Depuis quelques jours, l'actualité est accaparée par l'arrestation de Dominique Strauss-Kahn, accusé d'agression sexuelle contre une femme de chambre de l'hôtel Sofitel, à New York. Je ne rappellerai pas les faits qui ont mobilisé la presse ces derniers jours. Je voudrais juste situer le personnage par rapport à l'événement. Le directeur général du FMI et futur candidat de son parti politique à l'élection présidentielle de 2012 a été arrêté, menotté et emprisonné comme un vulgaire malfrat. Par-delà les considérations d'ordre familial, politique, financier, affectif, social, ce triste feuilleton, traité de «gaudriole» en France, a en Amérique brisé la carrière professionnelle d'un des plus puissants hommes de la planète, l'a presque ruiné et risque de l'envoyer en prison pour le restant de ses jours.

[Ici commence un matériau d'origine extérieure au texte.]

(** ** Connections and messages *)

Lemma ok_conn E {A} r (m : go Conn A) c :
  wf c → has (h_conns (heap c)) r → conn_safe m → ok E (on_conn r m) any c.
Proof. intros. by apply ok_on_conn. Qed.

Lemma ok_closeConn E r c : wf c → has (h_conns (heap c)) r → ok E (closeConn r) any c.
Proof. intros. apply ok_conn; auto with conn. Qed.

Lemma ok_closeConnErr E r c : wf c → has (h_conns (heap c)) r → ok E (closeConnErr r) any c.
Proof.
  intros. apply ok_conn; [done.. |]. intros x. unfold spec.
  destruct (conn_closed x); by split_and!.
Qed.

Lemma ok_sess E {A} r (m : go session A) c :
  wf c → has (h_sess (heap c)) r → (∀ s, is_panic (m s).1 = false) → ok E (on_sess r m) any c.
Proof. intros. by apply ok_on_sess. Qed.

Lemma ok_handleMsg E conn sess i c :
  wf c → has (h_conns (heap c)) conn → has (h_sess (heap c)) sess → E MakeSliceLen →
  ok E (handleMsg conn sess i) any c.
Proof.
  intros Hw Hc Hs HE. unfold handleMsg. ok_read c. eapply (ok_bind _ _ _ (λ _ c', c' = c)).
  { apply ok_deref; [done | apply (wf_config _ Hw) | done]. }
  intros cfg ? _ _ ->. ok_skip; [apply ok_conn; auto with conn |].
  ok_skip; [eapply ok_any, (ok_peek _ _ _ any); eauto with wf |].
  ok_skip; [apply ok_decode; [done | symmetry; etrans; apply le_key; eauto | done] |].
  apply ok_sess; [done | eauto with wf | intros; apply receive_no_panic].
Qed.

Lemma ok_closeEach E conns c : wf c → Forall (has (h_conns (heap c))) conns → ok E (Udp.closeEach conns) any c.
Proof.
  revert c. induction conns as [|n conns IH]; intros c Hw Hc; cbn [Udp.closeEach]; [by apply ok_ret |].
  apply Forall_cons_1 in Hc as [Hn Hc]. ok_skip; [by apply ok_closeConn |]. apply IH; [done |].
  revert Hc. apply Forall_impl. eauto with wf.
Qed.

Lemma ok_send E rand a id connId buf wt c :
  wf c → is_panic rand = false → ok E (sessionSend rand a id connId buf wt) any c.
Proof.
  intros Hw Hr. unfold sessionSend. ok_read c. unfold conn_of. destruct (sessionConns (table c) !! _) as [m|] eqn:Em; simpl;
    [| by apply ok_throw]. destruct (m !! connId) as [conn|] eqn:Ec; [| by apply ok_throw].
  assert (has (h_conns (heap c)) conn) as Hc by (by eapply (tw_conns _ _ (wf_table _ Hw))).
  ok_skip; [by apply ok_encode |]. ok_skip; [apply ok_tryany, ok_conn; eauto with wf conn |].
  destruct a1; [by apply ok_ret |]. ok_skip; [apply ok_closeConn; eauto with wf | by apply ok_throw].
Qed.

Lemma ok_removeClosed E c : wf c → ok E removeClosedSessions any c.
Proof.
  intros Hw. unfold removeClosedSessions. ok_read c. destruct (isClosed c); [by apply ok_ret |].
  destruct (removePass _ _ _) as [conns t] eqn:Er.
  pose proof (removePass_conns (now c) (sess_closed c) _ _ (wf_table _ Hw)) as H1.
  pose proof (table_wf_remove (now c) (sess_closed c) _ _ (wf_table _ Hw)) as H2.
  rewrite Er in H1, H2. ok_skip; [by apply ok_closeEach |].
  ok_skip; [| by apply ok_ret]. apply ok_modify; [| done]. apply wf_set_table; [done |].
  eapply table_wf_le; [exact H2 | apply G].
Qed.

(** ** The application's calls *)

Lemma ok_accept E choice fuel c : wf c → ok E (acceptLoop fuel choice) any c.
Proof.
  revert c. induction fuel as [|fuel IH]; intros c Hw; cbn [acceptLoop]; [by apply ok_ret |].
  ok_read c.
  pose proof (wf_accept _ Hw) as Ha. pose proof (wf_queue _ Hw) as Hq.
  destruct (acceptSession c) as [|sess rest] eqn:Es;
    [destruct (onClose c); [by apply ok_throw | by apply ok_ret] |].
  destruct (_ && _); [by apply ok_throw |]. apply Forall_cons_1 in Ha as [Hs Ha].
  eapply (ok_bind _ _ _ (λ _ c', has (h_sess (heap c')) sess)).
  { apply ok_modify; [| done]. apply wf_set_accept; [done.. |]. simpl in Hq. lia. }
  intros _ c1 W1 G1 Hs1. ok_skip; [apply ok_tryany, ok_sess; [done.. | apply accept_no_panic] |].
  destruct a; [by apply ok_ret | by apply IH].
Qed.

Lemma ok_setConfig E `{!MergeOps, !MergeLaws _} conf c : wf c → ok E (SetConfig conf) any c.
Proof.
  intros Hw. unfold spec, SetConfig, zoom. destruct (Config.SetConfig conf (config c)) as [r cfg] eqn:Es.
  destruct (SetConfig_keeps conf (config c) r cfg (wf_config _ Hw) Es) as (Hc & Hp).
  destruct (wf_set_config c cfg Hw Hc). by destruct r.
Qed.

(** ** UDP sessions *)

Lemma ok_established E u c :
  wf c → has (h_udps (heap c)) u →
  ok E (Udp.GetEstablishedUDPConn u) (λ n c', c' = c ∧ has (h_udpconns (heap c)) n) c.
Proof.
  intros Hw [us Hu]. pose proof (uw_conn _ _ (wf_udps _ Hw _ _ Hu)) as Hc.
  unfold spec, Udp.GetEstablishedUDPConn, Udp.getUdp, peek, deref. go_unfold.
  destruct (isClosed c); [done |]. rewrite Hu. destruct (udpConn us) as [n|]; [| done].
  destruct (Hc n eq_refl) as [x Hx]. rewrite Hx. destruct (uc_IsClosed x); [done |].
  split_and!; try done. by exists x.
Qed.

Lemma ok_getUdp E u c :
  wf c → has (h_udps (heap c)) u →
  ok E (Udp.getUdp u) (λ us c', c' = c ∧ h_udps (heap c) !! u = Some us) c.
Proof. intros Hw Hu. by apply ok_peek. Qed.

Lemma ok_udpconn E {A} r (m : go udpconn A) c :
  wf c → has (h_udpconns (heap c)) r → (∀ s, is_panic (m s).1 = false) → ok E (on_udpconn r m) any c.
Proof. intros. by apply ok_on_udpconn. Qed.

Lemma ok_set_option E u o c :
  wf c → has (h_udps (heap c)) u →
  ok E (conn ← Udp.GetEstablishedUDPConn u; on_udpconn conn (uc_Set o)) any c.
Proof.
  intros Hw Hu. ok_then; [by apply ok_established |]. destruct H as [-> Hc].
  apply ok_udpconn; [done.. | intros; apply uc_set_no_panic].
Qed.

(** An update that leaves the pointers of the session alone. *)
Lemma ok_upd_same E u f c :
  wf c → has (h_udps (heap c)) u →
  (∀ us, isListener (f us) = isListener us ∧ udpConn (f us) = udpConn us ∧ tcpConn (f us) = tcpConn us ∧
         tcpConns (f us) ⊆ tcpConns us) →
  ok E (Udp.updUdp u f) any c.
Proof.
  intros Hw Hu Hf. apply ok_updUdp; [done | done | | done]. intros us Hus.
  destruct (Hf us) as (H1 & H2 & H3 & H4). split; [done |].
  destruct (wf_udps _ Hw _ _ Hus) as [U1 U2 U3]. split; rewrite ?H2, ?H3; [done | done |].
  intros k n Hn. eapply U3, lookup_weaken; eauto.
Qed.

Il n'est pas d'acte illégal qui, à un moment de la vie, ne soit passible de punition. Néanmoins, on ne peut s'empêcher de s'arrêter devant ce cas de figure, quand un délit commis ne représente pas la même gravité s'il est perpétré dans un pays ou un autre. Il en est de même pour certains États d'Amérique qui appliquent des lois différentes. Nonobstant le fait que chaque pays possède ses propres us et coutumes, ses propres lois, il n'en demeure pas moins que, dans ce siècle de la mondialisation où l'attention se fixe sur l'économie, la finance et les énergies, les réformes sur les lois sont ignorées. Ne devrait-on pas faire appliquer les lois internationales dans certains cas, lorsque deux personnes de nationalités différentes se trouvent en conflit? Il ne s'agit pas là de discuter du viol, qui est en lui-même une faute grave, mais de la peine encourue. D'autre part, le libertinage frivole accepté dans un pays est dénigré dans un autre. N'y a-t-il pas là sujet à réflexion?
Les Français devraient-ils réviser leurs mœurs? Ou les Américains leurs lois?
Les grands de ce monde qui se réunissent pour régler les problèmes ne pourraient-ils pas inscrire sur leur agenda des réformes internationales sur les lois qui gèrent ce monde? Qu'en est-il des récidivistes en France qui, après avoir été libérés, répètent les mêmes actes monstrueux? Y aurait-il une possibilité de promulguer certaines lois qui seraient identiques sur tous les territoires? Sur un autre plan, plutôt social, il semble que le tabou sur l'impunité de l'homme riche et puissant n'existe plus à notre époque. Voilà où réside l'égalité entre les êtres.
Au-delà des considérations philosophiques, des polémiques judiciaires, des contestations se rapportant au système de procédure, qu'aura remué cette affaire, il serait bon de revenir aux sources, de retourner à l'origine des textes de base qui sont la richesse d'une nation. Des textes qui nous ramènent aux valeurs humaines et qui font la grandeur d'une République, en l'occurrence les États-Unis d'Amérique :
«Tous les hommes sont créés égaux; ils sont doués par le Créateur de certains droits inaliénables...»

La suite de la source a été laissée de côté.